### Exercise details
After reading the data below, copy out every line that contains the word "which".

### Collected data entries
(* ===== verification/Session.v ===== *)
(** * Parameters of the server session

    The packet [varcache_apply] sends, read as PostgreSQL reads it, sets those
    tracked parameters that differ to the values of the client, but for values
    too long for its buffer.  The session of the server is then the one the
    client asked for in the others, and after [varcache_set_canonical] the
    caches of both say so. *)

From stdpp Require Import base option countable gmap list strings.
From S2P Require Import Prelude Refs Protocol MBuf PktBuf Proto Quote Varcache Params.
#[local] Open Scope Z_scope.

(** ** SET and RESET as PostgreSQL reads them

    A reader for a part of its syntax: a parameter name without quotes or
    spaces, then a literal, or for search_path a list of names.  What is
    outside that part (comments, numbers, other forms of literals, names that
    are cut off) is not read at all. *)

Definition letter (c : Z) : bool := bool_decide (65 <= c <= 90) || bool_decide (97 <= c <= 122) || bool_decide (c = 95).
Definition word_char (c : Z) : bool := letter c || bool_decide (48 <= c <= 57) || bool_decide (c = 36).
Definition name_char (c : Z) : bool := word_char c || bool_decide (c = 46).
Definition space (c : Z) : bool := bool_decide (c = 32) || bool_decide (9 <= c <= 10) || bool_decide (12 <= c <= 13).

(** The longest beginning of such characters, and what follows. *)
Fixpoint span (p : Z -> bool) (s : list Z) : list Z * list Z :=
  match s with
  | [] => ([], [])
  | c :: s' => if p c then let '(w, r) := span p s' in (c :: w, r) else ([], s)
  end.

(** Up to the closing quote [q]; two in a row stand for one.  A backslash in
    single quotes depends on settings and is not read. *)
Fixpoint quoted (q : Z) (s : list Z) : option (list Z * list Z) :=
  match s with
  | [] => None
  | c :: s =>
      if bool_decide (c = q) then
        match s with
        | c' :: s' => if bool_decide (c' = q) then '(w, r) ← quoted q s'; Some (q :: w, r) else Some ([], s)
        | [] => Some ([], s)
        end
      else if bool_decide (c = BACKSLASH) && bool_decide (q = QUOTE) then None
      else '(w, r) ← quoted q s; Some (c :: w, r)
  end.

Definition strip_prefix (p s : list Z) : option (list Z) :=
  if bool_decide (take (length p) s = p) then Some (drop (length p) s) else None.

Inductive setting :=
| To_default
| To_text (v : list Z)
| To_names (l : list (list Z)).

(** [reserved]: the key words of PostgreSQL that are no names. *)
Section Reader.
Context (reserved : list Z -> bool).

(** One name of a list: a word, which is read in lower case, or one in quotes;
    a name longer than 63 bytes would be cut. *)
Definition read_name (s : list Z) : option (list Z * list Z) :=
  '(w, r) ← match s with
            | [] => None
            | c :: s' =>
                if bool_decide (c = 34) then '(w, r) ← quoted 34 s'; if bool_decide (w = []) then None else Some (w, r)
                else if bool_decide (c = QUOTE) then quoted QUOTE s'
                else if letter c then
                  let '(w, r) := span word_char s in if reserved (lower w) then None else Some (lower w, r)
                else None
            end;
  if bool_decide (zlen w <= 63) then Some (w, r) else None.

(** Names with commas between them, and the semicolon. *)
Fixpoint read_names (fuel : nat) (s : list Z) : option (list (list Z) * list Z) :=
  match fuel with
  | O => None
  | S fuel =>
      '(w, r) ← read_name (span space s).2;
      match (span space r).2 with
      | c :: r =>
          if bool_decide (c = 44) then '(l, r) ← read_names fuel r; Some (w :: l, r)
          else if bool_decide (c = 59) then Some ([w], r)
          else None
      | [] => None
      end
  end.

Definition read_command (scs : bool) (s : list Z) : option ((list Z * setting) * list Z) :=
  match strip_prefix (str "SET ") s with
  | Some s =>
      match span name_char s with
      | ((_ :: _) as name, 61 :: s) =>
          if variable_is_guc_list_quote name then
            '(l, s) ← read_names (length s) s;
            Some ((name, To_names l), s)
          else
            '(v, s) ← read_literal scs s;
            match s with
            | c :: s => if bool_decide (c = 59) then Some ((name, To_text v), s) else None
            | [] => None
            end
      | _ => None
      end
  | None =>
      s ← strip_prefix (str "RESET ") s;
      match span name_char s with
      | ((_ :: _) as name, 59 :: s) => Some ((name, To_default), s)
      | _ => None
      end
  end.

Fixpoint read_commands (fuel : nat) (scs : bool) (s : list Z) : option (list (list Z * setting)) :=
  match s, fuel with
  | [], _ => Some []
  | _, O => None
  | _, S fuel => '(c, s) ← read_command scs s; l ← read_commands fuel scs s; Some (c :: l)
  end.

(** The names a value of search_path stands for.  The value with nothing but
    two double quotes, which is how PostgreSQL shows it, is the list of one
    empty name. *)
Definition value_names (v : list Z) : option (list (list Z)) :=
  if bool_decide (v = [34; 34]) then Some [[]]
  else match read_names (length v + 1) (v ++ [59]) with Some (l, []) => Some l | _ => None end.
---
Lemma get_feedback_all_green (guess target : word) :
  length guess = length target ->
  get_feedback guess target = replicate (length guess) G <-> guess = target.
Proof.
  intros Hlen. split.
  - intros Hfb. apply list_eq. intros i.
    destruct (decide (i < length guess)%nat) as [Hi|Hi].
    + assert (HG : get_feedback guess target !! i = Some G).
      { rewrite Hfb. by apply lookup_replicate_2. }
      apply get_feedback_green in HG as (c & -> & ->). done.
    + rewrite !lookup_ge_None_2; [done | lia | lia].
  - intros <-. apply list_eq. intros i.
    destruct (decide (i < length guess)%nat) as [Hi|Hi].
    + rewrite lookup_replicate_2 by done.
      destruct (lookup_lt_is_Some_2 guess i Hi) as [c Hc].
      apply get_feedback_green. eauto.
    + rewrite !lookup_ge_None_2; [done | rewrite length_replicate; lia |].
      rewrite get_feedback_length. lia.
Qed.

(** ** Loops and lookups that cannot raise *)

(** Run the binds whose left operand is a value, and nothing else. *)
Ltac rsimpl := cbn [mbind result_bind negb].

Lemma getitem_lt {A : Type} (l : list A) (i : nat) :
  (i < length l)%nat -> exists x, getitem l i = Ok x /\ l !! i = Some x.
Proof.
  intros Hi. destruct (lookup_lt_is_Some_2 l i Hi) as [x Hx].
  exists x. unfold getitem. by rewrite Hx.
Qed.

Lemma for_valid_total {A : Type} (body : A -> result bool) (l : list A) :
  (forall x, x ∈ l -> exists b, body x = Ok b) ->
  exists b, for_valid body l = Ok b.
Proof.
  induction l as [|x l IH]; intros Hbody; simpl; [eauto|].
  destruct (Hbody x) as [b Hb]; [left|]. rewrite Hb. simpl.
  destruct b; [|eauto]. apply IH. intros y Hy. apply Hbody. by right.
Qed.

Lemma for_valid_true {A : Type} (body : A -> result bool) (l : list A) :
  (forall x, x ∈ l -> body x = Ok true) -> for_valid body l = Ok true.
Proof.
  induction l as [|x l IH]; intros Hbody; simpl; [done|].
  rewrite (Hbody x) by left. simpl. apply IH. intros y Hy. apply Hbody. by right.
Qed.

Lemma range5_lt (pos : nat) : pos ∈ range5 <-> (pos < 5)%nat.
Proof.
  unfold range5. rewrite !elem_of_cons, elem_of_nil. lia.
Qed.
--
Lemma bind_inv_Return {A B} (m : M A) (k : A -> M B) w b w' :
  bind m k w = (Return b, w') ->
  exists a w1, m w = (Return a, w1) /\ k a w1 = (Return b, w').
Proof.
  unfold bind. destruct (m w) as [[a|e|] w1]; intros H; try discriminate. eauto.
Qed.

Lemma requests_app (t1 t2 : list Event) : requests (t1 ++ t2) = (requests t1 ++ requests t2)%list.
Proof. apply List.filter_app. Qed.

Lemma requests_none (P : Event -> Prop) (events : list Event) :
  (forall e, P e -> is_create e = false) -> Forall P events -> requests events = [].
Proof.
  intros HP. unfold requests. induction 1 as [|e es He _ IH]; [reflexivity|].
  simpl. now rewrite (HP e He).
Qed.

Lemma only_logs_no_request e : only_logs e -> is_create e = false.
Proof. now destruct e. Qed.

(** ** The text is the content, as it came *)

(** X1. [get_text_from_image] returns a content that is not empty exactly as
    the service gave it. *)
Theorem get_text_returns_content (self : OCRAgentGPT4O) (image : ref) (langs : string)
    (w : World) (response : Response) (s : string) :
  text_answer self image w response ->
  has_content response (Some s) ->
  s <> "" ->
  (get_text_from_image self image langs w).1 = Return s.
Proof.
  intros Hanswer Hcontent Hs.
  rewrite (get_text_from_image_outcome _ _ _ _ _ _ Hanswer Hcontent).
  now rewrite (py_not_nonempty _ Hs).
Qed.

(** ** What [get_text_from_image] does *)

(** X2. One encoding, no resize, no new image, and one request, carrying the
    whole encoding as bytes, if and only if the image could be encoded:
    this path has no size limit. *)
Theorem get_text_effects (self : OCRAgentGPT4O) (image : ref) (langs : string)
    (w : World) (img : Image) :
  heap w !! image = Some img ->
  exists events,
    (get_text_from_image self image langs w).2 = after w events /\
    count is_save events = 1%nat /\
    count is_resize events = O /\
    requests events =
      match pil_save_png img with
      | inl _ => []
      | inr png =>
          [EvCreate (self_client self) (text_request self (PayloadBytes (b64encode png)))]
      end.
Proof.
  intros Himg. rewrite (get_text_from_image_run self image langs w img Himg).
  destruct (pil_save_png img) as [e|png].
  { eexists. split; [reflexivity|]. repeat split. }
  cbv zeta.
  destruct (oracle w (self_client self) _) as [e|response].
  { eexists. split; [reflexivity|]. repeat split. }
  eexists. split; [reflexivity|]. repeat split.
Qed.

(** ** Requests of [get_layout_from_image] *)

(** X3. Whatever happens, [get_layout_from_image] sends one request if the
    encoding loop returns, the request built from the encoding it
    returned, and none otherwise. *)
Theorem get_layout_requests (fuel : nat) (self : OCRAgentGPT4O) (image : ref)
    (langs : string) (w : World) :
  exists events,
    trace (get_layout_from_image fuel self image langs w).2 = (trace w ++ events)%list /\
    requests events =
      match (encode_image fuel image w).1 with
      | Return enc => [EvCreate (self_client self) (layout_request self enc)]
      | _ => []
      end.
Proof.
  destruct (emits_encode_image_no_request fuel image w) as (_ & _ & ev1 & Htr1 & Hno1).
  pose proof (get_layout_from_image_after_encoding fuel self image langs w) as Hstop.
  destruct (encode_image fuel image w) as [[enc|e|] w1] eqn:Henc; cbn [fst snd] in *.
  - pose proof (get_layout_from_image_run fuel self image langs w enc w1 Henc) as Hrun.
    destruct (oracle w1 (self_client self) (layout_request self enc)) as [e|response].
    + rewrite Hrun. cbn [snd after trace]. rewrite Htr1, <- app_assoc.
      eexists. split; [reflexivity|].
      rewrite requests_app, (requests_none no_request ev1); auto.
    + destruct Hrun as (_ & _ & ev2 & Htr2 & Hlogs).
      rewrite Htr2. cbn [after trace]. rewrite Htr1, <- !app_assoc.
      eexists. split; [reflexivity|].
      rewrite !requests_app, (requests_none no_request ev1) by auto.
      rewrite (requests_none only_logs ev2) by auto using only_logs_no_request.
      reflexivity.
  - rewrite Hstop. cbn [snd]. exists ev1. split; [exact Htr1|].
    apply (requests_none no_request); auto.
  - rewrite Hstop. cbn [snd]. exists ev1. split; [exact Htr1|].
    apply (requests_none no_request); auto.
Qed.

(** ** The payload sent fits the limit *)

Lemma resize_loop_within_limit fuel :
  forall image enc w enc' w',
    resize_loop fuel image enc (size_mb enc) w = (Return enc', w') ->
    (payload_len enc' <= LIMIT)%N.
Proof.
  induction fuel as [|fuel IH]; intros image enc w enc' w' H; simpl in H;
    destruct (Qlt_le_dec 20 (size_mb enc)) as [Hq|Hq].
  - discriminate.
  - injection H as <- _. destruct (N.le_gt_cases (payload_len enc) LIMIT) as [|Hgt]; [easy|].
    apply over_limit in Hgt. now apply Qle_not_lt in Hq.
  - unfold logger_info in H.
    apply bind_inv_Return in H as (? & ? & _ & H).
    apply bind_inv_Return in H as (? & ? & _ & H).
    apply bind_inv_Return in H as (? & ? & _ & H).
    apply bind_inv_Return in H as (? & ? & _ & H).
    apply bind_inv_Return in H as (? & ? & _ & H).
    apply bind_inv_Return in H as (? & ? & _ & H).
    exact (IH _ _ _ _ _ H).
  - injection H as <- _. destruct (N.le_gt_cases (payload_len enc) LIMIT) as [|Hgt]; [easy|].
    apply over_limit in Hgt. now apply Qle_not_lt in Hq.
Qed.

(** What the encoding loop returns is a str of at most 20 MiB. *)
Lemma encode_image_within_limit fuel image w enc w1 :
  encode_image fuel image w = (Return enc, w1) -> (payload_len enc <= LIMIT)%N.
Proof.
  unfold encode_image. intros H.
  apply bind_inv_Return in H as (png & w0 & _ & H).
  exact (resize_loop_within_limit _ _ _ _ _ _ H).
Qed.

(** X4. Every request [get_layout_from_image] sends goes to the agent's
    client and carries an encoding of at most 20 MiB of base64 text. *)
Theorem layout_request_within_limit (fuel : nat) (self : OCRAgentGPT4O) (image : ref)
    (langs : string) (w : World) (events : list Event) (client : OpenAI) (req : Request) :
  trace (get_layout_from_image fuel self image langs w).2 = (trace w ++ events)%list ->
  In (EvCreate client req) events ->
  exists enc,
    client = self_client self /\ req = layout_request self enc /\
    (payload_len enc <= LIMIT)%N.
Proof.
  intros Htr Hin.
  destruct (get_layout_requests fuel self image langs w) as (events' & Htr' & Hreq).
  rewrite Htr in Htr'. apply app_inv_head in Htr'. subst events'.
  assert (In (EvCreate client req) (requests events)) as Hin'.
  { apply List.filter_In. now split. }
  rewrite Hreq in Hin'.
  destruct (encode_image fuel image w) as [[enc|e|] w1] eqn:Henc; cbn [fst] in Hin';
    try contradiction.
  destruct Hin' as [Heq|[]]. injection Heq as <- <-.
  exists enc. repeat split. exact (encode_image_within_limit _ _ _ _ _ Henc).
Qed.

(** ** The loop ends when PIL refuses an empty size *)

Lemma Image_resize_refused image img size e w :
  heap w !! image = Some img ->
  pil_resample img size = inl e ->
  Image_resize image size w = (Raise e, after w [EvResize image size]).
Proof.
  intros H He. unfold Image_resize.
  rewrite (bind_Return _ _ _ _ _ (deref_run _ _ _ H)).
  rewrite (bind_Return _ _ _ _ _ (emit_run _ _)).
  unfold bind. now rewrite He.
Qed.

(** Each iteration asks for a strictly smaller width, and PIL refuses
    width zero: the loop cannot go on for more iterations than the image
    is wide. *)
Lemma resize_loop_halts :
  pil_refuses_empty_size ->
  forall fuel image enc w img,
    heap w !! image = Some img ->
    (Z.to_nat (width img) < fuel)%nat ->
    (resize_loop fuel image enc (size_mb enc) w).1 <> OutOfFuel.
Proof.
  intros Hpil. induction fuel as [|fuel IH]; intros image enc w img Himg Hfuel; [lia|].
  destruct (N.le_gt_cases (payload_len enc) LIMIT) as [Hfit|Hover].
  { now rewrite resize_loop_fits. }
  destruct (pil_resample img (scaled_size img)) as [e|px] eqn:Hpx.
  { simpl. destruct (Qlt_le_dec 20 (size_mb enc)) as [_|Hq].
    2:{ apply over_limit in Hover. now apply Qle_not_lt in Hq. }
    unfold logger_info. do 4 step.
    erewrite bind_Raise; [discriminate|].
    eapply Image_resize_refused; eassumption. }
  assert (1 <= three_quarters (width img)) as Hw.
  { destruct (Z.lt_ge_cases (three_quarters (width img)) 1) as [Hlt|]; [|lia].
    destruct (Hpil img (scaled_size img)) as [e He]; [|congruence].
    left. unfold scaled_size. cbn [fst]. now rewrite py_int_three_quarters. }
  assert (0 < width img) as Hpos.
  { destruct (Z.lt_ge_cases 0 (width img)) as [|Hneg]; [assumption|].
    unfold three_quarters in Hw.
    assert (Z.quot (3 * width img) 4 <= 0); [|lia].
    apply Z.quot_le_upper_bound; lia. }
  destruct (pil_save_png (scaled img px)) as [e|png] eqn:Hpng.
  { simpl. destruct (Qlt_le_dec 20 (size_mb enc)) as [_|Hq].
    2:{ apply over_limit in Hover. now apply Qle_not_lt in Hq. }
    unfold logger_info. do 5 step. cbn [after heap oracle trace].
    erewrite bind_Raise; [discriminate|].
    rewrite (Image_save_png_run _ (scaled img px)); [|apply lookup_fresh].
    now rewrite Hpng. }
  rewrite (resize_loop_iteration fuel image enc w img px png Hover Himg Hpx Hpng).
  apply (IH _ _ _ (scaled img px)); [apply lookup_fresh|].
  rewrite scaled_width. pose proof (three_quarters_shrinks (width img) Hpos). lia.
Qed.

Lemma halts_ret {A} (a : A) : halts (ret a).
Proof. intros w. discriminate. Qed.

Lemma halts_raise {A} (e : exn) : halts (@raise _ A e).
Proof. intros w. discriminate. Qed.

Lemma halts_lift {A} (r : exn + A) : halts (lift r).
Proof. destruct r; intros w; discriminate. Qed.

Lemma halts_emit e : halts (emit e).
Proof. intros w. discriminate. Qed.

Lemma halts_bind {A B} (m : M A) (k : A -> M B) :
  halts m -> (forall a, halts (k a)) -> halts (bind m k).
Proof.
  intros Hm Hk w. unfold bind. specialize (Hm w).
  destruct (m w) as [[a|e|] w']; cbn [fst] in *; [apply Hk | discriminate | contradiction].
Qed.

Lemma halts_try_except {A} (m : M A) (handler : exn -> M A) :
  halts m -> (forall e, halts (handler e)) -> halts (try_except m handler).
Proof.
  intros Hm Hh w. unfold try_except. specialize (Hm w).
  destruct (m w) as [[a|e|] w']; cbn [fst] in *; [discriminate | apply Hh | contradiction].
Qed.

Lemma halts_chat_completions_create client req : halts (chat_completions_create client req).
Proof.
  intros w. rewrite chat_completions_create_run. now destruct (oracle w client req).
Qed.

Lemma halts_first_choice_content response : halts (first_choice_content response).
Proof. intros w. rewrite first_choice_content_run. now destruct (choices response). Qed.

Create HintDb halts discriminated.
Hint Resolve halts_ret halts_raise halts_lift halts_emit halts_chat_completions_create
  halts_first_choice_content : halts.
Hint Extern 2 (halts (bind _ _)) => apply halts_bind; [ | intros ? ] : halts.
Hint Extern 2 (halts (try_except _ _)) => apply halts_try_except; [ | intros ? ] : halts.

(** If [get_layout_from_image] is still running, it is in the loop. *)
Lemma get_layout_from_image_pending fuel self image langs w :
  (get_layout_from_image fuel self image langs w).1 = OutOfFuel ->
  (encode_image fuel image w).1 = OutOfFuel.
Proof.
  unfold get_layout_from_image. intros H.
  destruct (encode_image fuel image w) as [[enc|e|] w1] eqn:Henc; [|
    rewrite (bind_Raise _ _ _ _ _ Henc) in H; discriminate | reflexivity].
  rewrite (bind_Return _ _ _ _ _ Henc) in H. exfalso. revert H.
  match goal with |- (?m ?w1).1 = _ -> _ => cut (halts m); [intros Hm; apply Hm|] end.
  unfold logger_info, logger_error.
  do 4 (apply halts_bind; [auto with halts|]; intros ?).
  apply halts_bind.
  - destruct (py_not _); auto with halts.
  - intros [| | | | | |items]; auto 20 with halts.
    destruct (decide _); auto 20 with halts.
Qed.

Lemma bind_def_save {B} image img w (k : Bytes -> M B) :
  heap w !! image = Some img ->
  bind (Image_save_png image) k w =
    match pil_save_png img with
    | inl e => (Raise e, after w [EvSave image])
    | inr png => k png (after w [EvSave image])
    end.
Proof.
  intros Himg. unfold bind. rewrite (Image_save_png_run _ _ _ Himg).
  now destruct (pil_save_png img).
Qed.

### Solution for this exercise
(** One name of a list: a word, which is read in lower case, or one in quotes;
    two double quotes, which is how PostgreSQL shows it, is the list of one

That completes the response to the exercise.